Work item: As soon as the line containing "destruct (remapAddr_cases m b" appears, copy it and every following line word for word until the records end.

....................

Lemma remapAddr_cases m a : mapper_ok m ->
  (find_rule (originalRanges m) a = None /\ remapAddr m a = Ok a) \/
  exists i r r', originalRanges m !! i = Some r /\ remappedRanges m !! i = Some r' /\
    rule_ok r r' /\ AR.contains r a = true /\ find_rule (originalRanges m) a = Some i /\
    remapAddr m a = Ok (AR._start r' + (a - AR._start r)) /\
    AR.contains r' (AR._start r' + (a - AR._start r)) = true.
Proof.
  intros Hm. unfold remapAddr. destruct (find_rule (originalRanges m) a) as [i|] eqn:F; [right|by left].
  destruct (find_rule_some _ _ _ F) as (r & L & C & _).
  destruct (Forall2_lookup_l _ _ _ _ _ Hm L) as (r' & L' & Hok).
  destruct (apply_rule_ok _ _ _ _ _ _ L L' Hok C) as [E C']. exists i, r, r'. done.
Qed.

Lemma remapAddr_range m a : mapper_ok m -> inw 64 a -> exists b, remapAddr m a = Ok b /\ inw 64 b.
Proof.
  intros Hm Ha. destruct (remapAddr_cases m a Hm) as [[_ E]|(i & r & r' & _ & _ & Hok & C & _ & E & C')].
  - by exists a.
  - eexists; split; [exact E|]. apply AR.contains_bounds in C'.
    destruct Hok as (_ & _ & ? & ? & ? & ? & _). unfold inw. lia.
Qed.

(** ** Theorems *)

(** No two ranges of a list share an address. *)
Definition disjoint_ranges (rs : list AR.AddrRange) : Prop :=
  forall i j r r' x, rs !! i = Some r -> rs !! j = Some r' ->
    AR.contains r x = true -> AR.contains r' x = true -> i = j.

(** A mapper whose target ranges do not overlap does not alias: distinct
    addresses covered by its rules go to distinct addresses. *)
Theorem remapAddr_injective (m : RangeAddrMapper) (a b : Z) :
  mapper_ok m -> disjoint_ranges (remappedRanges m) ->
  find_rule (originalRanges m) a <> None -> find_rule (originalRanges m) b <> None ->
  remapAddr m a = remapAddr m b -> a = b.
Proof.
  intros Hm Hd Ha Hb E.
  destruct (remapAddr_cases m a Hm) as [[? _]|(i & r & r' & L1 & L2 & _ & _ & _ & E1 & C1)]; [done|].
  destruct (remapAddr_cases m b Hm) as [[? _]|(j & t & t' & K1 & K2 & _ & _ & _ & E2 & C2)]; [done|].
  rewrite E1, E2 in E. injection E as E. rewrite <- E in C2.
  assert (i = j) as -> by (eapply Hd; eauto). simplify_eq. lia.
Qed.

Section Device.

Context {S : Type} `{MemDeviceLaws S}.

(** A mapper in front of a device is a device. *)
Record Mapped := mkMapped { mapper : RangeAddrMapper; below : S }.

....................

Finished task:
  destruct (remapAddr_cases m b Hm) as [[? _]|(j & t & t' & K1 & K2 & _ & _ & _ & E2 & C2)]; [done|].
  rewrite E1, E2 in E. injection E as E. rewrite <- E in C2.
  assert (i = j) as -> by (eapply Hd; eauto). simplify_eq. lia.
Qed.

Section Device.

Context {S : Type} `{MemDeviceLaws S}.

(** A mapper in front of a device is a device. *)
Record Mapped := mkMapped { mapper : RangeAddrMapper; below : S }.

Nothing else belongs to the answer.